Separately, we studied the instability and large deformation of high aspect ratio pillar arrays. In particular, we designed a new dry adhesive, whose adhesion force originated from interlocking of mutually buckled pillar arrays (hexagonal array, 1µm diameter, 1 µm spacing and aspect ratio 4) under a load. We used thermally activated SMP, whose Young’s modulus could be greatly reduced by three orders of magnitude from room temperature to 80 °C, above its glass transition temperature. The tunable mechanical strength endowed low buckling threshold and easy adhesive engagement at 80 °C but high stiffness and high adhesion force after engagement by cooling the pillars back to the room temperature. Microscopically, we found that the pillars mainly interweaved with each other with some contribution to the adhesion strength from pillar indentation to each other. The latter is similar to the gecko-like fibrillar contact, whose effective adhesion is shown experimentally and theoretically to be lower than the interweaving state. A Moiré pattern was revealed as a result of periodic contact and misalignment between two pillar arrays. The total pillar-to-pillar adhesion force reached
~ 54 N/cm2 and ~ 72 N/cm2 in normal and shear direction, respectively, much higher than the pillar-to-flat (~ 12 N/cm2 in normal and ~ 15 N/cm2 in shear) and flat-to-flat (~ 7 N/cm2 in normal and ~ 16 N/cm2 in shear) counterparts. We further showed that the adhesion anisotropy ψ, defined as the ratio of shear to normal adhesion force, can be tuned by changing the pillar spacing, going from ~ 1.3 dramatically to ~ 5.4 as the spacing doubled. Despite of the strong adhesive force obtained at room temperature after engagement, the adhesive could be effortlessly separated on demand by reheating back to 80 °C.
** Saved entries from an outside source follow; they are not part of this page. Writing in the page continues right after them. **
(* ===== verification/Transport.v ===== *)
(** src/transport/policy.go: destination policy and dialling.

    Addresses and prefixes follow net/netip and host splitting follows net/url and
    net; [url.Parse], [netip.ParseAddr], [Addr.String], the resolver and the dialer
    are arguments. *)

From S2P Require Import Prelude GoString Codec GoTime Errors.

Definition COLON : byte := chr 58.
Definition BRACKET_OPEN : byte := chr 91.
Definition BRACKET_CLOSE : byte := chr 93.

(** The parts of a string around the last of a separator. *)
Fixpoint CutLast (sep : byte) (s : string) : option (string * string) :=
  match s with
  | EmptyString => None
  | String c s' =>
      match CutLast sep s' with
      | Some (before, after) => Some (String c before, after)
      | None => if bool_decide (c = sep) then Some (ε, s') else None
      end
  end.

(** * net/netip *)

(** [netip.Addr]: the zero value, an IPv4 address, an IPv6 address and its zone. *)
Inductive Addr : Type :=
| NoAddr
| V4 (bits : Z)
| V6 (bits : Z) (zone : string).

#[export] Instance Addr_eq_dec : EqDecision Addr.
Proof. solve_decision. Defined.

Definition Is4In6 (a : Addr) : bool :=
  match a with V6 b _ => Z.shiftr b 32 =? 65535 | _ => false end.
Definition Unmap (a : Addr) : Addr :=
  match a with
  | V6 b _ => if Is4In6 a then V4 (Z.land b (2 ^ 32 - 1)) else a
  | _ => a
  end.
Definition IsValid (a : Addr) : bool := match a with NoAddr => false | _ => true end.

(** The first bits of an address, as a number. *)
Definition v4_top (n : Z) (b : Z) : Z := Z.shiftr b (32 - n).
Definition v6_top (n : Z) (b : Z) : Z := Z.shiftr b (128 - n).

Definition IsUnspecified (a : Addr) : bool :=
  match a with V4 b => b =? 0 | V6 b z => (b =? 0) && str_eqb z ε | NoAddr => false end.
Definition IsLoopback (a : Addr) : bool :=
  match Unmap a with V4 b => v4_top 8 b =? 127 | V6 b _ => b =? 1 | NoAddr => false end.
Definition IsPrivate (a : Addr) : bool :=
  match Unmap a with
  | V4 b => (v4_top 8 b =? 10) || (v4_top 12 b =? 2753) || (v4_top 16 b =? 49320)
  | V6 b _ => v6_top 7 b =? 126
  | NoAddr => false
  end.
Definition IsLinkLocalUnicast (a : Addr) : bool :=
  match Unmap a with V4 b => v4_top 16 b =? 43518 | V6 b _ => v6_top 10 b =? 1018 | NoAddr => false end.
Definition IsLinkLocalMulticast (a : Addr) : bool :=
  match Unmap a with
  | V4 b => v4_top 24 b =? 14680064
  | V6 b _ => Z.land (v6_top 16 b) 65295 =? 65282
  | NoAddr => false
  end.
Definition IsMulticast (a : Addr) : bool :=
  match Unmap a with V4 b => v4_top 4 b =? 14 | V6 b _ => v6_top 8 b =? 255 | NoAddr => false end.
Under the applied preload with complex pillar-pillar interaction and prolonged heating under deformation, the SMP pillars could not be recovered to the original shapes. However, the SMP pillars were fully recoverable under uniform shearing and collapsing. We utilized this behavior to create a reconfigurable surface for wettability control and advanced patterning. Specifically, the original/recovered pillars exhibited Cassie wetting state with a high droplet contact angle and low sliding angle. The fully deformed surfaces, on the other hand, displayed Wenzel wetting state, where the droplet was fully pinned with anisotropic droplet shape at large pillar spacing. We demonstrated that such high wetting contrast can be employed for liquid collection. We also applied the original or deformed pillars to pick up nanoparticles on to a selected location of pillars (top vs. the side walls) as a facile method to fabricate hierarchical structures. Moreover, we showed that it was possible to precisely control SMP deformation by depositing a thin metal layer onto the deformed structures, limiting the SMP pillars from full recovery. This allowed us to access SMP pillars at different tilting angle with high precision. More intriguingly,
the tilted composite structure possessed a unique unidirectional liquid propagation opposite to the pillar tilting direction.